WORK TO COMPLETE: Scan the entries below, and for each line that includes the word "setitem", make a copy.

Dataset items
########
(** * keylime/common.py: request-parameter normalisation, regex validation
      and the JSON response emitter

    A shallow embedding of [list_to_dict], [get_restful_params],
    [valid_exclude_list], [valid_regex] and [echo_json_response], and of
    [convert], [list_convert], [get_config], [chownroot] and [ch_dir].

    Conventions.
    - A Python [str] is a [string]; one [ascii] stands for one character
      (code points 0..255), so [String.length] is Python's [len].
    - A Python [dict] is an insertion-ordered association list with unique
      keys: assigning to a key that is present replaces the value where the
      key already sits, assigning to a new key appends.
    - [None] is [option]'s [None].
    - In [convert] the text that [bytes.decode()] produces is a type of
      its own, given with the decoder.
    - A call that may raise returns a [result]; the functions of the
      standard library the module imports are interfaces (type classes),
      with an executable instance for each further down. *)

From Stdlib Require Import String Ascii List Bool Arith ZArith Lia.
From Stdlib Require Import Decimal DecimalString.
Import ListNotations.
Local Open Scope string_scope.
Local Open Scope list_scope.
Local Open Scope nat_scope.

Set Implicit Arguments.

(* ================================================================== *)
(** ** Python values *)

Module Py.

(** The exceptions that can reach a caller of the modelled functions;
    [PyException] stands for any further exception class, by name. *)
Inductive exn : Type :=
| KeyError
| ValueError
| OverflowError
| RecursionError
| PyException (name : string).

(** Outcome of a call: a returned value or a raised exception. *)
Inductive result (A : Type) : Type :=
| Ok (a : A)
| Raise (e : exn).
Arguments Ok {A} a.
Arguments Raise {A} e.

Definition bind {A B} (m : result A) (k : A -> result B) : result B :=
  match m with
  | Ok a => k a
  | Raise e => Raise e
  end.

Definition raises {A} (m : result A) : bool :=
  match m with Ok _ => false | Raise _ => true end.

End Py.
Export Py.

Notation "x <- m ;; k" := (Py.bind m (fun x => k))
  (at level 61, m at next level, right associativity).

(* ================================================================== *)
(** ** Dictionaries *)

Module Dict.
Section WithValue.
Variable V : Type.

Definition t := list (string * V).

Definition empty : t := [].

(** [d[k]] as [d.get(k)]: the value stored under [k], if any. *)
Fixpoint get (d : t) (k : string) : option V :=
  match d with
  | [] => None
  | (k', v) :: d' => if String.eqb k' k then Some v else get d' k
  end.

(** [d[k] = v]. *)
Fixpoint setitem (d : t) (k : string) (v : V) : t :=
  match d with
  | [] => [(k, v)]
  | (k', v') :: d' =>
      if String.eqb k' k then (k', v) :: d' else (k', v') :: setitem d' k v
  end.

(** [d.update(pairs)]: the assignments of [pairs], left to right. *)
Fixpoint update (d : t) (pairs : list (string * V)) : t :=
  match pairs with
  | [] => d
  | (k, v) :: rest => update (setitem d k v) rest
  end.

Definition keys (d : t) : list string := map fst d.

Definition mem (d : t) (k : string) : bool :=
  match get d k with Some _ => true | None => false end.

(** The last value a list of pairs gives for [k]. *)
Fixpoint last_value (pairs : list (string * V)) (k : string) : option V :=
  match pairs with
  | [] => None
  | (k', v) :: rest =>
      match last_value rest k with
      | Some w => Some w
      | None => if String.eqb k' k then Some v else None
      end
  end.

End WithValue.
End Dict.

Arguments Dict.empty {V}.

(** A parameter value: a string, or [None]. *)
Definition value := option string.
Definition pdict := Dict.t value.

(* ================================================================== *)
(** ** list_to_dict *)

(** The [while (i < len(list))] loop; [fuel] bounds the number of
    iterations, [length list] of them are always enough. *)
Fixpoint list_to_dict_loop (fuel : nat) (list : list string) (i : nat)
    (params : pdict) : pdict :=
  match fuel with
  | O => params
  | S fuel' =>
      if i <? length list then
        let v := if i + 1 <? length list
                 then Some (nth (i + 1) list "") else None in
        list_to_dict_loop fuel' list (i + 2)
          (Dict.setitem params (nth i list "") v)
      else params
  end.

Definition list_to_dict (list : list string) : pdict :=
  list_to_dict_loop (length list) list 0 Dict.empty.

(** The same grouping by recursion on the tokens, two at a time. *)
Fixpoint pair_up (tokens : list string) (acc : pdict) : pdict :=
  match tokens with
  | [] => acc
  | [k] => Dict.setitem acc k None
  | k :: v :: rest => pair_up rest (Dict.setitem acc k (Some v))
  end.

(** The tokens at even positions: the keys, in order. *)
Fixpoint key_tokens (tokens : list string) : list string :=
  match tokens with
  | [] => []
  | [k] => [k]
  | k :: _ :: rest => k :: key_tokens rest
  end.

(** A mapping written back as an alternating key/value sequence; a key
    whose value is [None] contributes the key alone. *)
Fixpoint flatten (d : pdict) : list string :=
  match d with
  | [] => []
  | (k, Some v) :: d' => k :: v :: flatten d'
  | (k, None) :: d' => k :: flatten d'
  end.

(* ================================================================== *)
(** ** String methods used by the module *)

Module Str.

(** [s.lstrip(c)] for a single character [c]. *)
Fixpoint lstrip (s : string) (c : ascii) : string :=
  match s with
  | String a s' => if Ascii.eqb a c then lstrip s' c else s
  | EmptyString => EmptyString
  end.

(** [s.rstrip(c)]. *)
Fixpoint rstrip (s : string) (c : ascii) : string :=
  match s with
  | String a s' =>
      match rstrip s' c with
      | EmptyString => if Ascii.eqb a c then EmptyString else String a EmptyString
      | r => String a r
      end
  | EmptyString => EmptyString
  end.

(** [s.strip(c)]. *)
Definition strip (s : string) (c : ascii) : string := rstrip (lstrip s c) c.

(** [s.split(sep)] for a single character [sep]: never empty. *)
Fixpoint split (s : string) (sep : ascii) : list string :=
  match s with
  | EmptyString => [EmptyString]
  | String a s' =>
      if Ascii.eqb a sep then EmptyString :: split s' sep
      else match split s' sep with
           | h :: t => String a h :: t
           | [] => [String a EmptyString]
           end
  end.

(** [s.split(sep, 1)]: cut at the first [sep], if there is one. *)
Fixpoint split1 (s : string) (sep : ascii) : string * option string :=
  match s with
  | EmptyString => (EmptyString, None)
  | String a s' =>
      if Ascii.eqb a sep then (EmptyString, Some s')
      else let (h, t) := split1 s' sep in (String a h, t)
  end.

(** [sep.join(l)]. *)
Fixpoint join (sep : string) (l : list string) : string :=
  match l with
  | [] => EmptyString
  | [x] => x
  | x :: rest => (x ++ sep ++ join sep rest)%string
  end.

(** [s[i]], a one-character string, for [i < len(s)]. *)
Definition getitem (s : string) (i : nat) : string := substring i 1 s.

(** [s.replace(a, b)] for single characters. *)
Fixpoint replace (s : string) (a b : ascii) : string :=
  match s with
  | EmptyString => EmptyString
  | String c s' => String (if Ascii.eqb c a then b else c) (replace s' a b)
  end.

(** [c in s]. *)
Fixpoint contains (s : string) (c : ascii) : bool :=
  match s with
  | EmptyString => false
  | String a s' => Ascii.eqb a c || contains s' c
  end.

(** [s.encode('utf-8')]: one byte below U+0080, two bytes from there to
    U+00FF. *)
Fixpoint encode_utf8 (s : string) : list Byte.byte :=
  match s with
  | EmptyString => []
  | String c s' =>
      let n := N_of_ascii c in
      if (n <? 128)%N then byte_of_ascii c :: encode_utf8 s'
      else byte_of_ascii (ascii_of_N (192 + n / 64))
           :: byte_of_ascii (ascii_of_N (128 + n mod 64))
           :: encode_utf8 s'
  end.

End Str.

(* ================================================================== *)
(** ** Interfaces of the imported library modules *)

(** [urllib.parse.SplitResult]. *)
Record SplitResult : Type := mkSplitResult
  { scheme : string; netloc : string; path : string;
    query : string; fragment : string }.

(** [urllib.parse]: [urlsplit(url)] and [parse_qsl(qs)], both called with
    their default arguments. *)
Class UrllibParse : Type :=
  { urlsplit : string -> result SplitResult;
    parse_qsl : string -> result (list (string * string)) }.

(** Outcome of [re.compile]: a pattern object, [re.error] with its
    [msg], or another exception ([OverflowError] for a repetition count
    that is too large, [RecursionError] for groups nested too deep). *)
Inductive compiled (P : Type) : Type :=
| Compiled (p : P)
| ReError (msg : string)
| Raised (e : exn).
Arguments Compiled {P} p.
Arguments ReError {P} msg.
Arguments Raised {P} e.

(** [re]: the pattern objects and [re.compile] on a [str]. *)
Class ReModule : Type :=
  { Pattern : Type;
    re_compile : string -> compiled Pattern }.

(** [http.client.responses]: the table of standard reason phrases. *)
Class HttpClient : Type :=
  { responses : Z -> option string }.

(** A JSON-serialisable Python value. *)
#[local] Set Warnings "-register-all".
Inductive json : Type :=
| JNull
| JBool (b : bool)
| JInt (z : Z)
| JStr (s : string)
| JList (l : list json)
| JDict (d : list (string * json)).

#[local] Set Warnings "register-all".

(** [simplejson]: [dumps] on a serialisable value. *)
Class SimpleJson : Type :=
  { dumps : json -> string }.

(* ================================================================== *)
(** ** get_restful_params *)

(** Current Keylime API version. *)
Definition API_VERSION : string := "2".

Section RestfulParams.
Context `{UrllibParse}.

(** The query pairs as dictionary items: every value is a string. *)
Definition items (query_params : list (string * string))
  : list (string * value) :=
  map (fun kv => (fst kv, Some (snd kv))) query_params.

(** The version check on the first path token: [None] when the token is
    a version token for another version (the function returns [None]
    there), otherwise the recorded version and the tokens left. *)
Definition check_version (path_tokens : list string)
  : option (string * list string) :=
  let api_version := API_VERSION in
  let first := nth 0 path_tokens "" in
  if (String.length first =? 2) && String.eqb (Str.getitem first 0) "v"
  then
    if negb (String.eqb (Str.getitem first 1) API_VERSION) then None
    else Some (first, tl path_tokens)        (* path_tokens.pop(0) *)
  else Some (api_version, path_tokens).

(** Returns a dictionary of paired RESTful URI parameters. *)
Definition get_restful_params (urlstring : string)
  : result (option pdict) :=
  parsed_path <- urlsplit (Str.strip urlstring "/") ;;
  query_params <- parse_qsl (query parsed_path) ;;
  let path_tokens := Str.split (path parsed_path) "/" in
  match check_version path_tokens with
  | None => Ok None
  | Some (api_version, path_tokens) =>
      let path_params := list_to_dict path_tokens in
      let path_params :=
        Dict.setitem path_params "api_version" (Some api_version) in
      let path_params := Dict.update path_params (items query_params) in
      Ok (Some path_params)
  end.

End RestfulParams.

(* ================================================================== *)
(** ** valid_exclude_list and valid_regex *)

Section Regex.
Context `{ReModule}.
########
REPLY:
Fixpoint setitem (d : t) (k : string) (v : V) : t :=
      if String.eqb k' k then (k', v) :: d' else (k', v') :: setitem d' k v
  | (k, v) :: rest => update (setitem d k v) rest
          (Dict.setitem params (nth i list "") v)
  | [k] => Dict.setitem acc k None
  | k :: v :: rest => pair_up rest (Dict.setitem acc k (Some v))
        Dict.setitem path_params "api_version" (Some api_version) in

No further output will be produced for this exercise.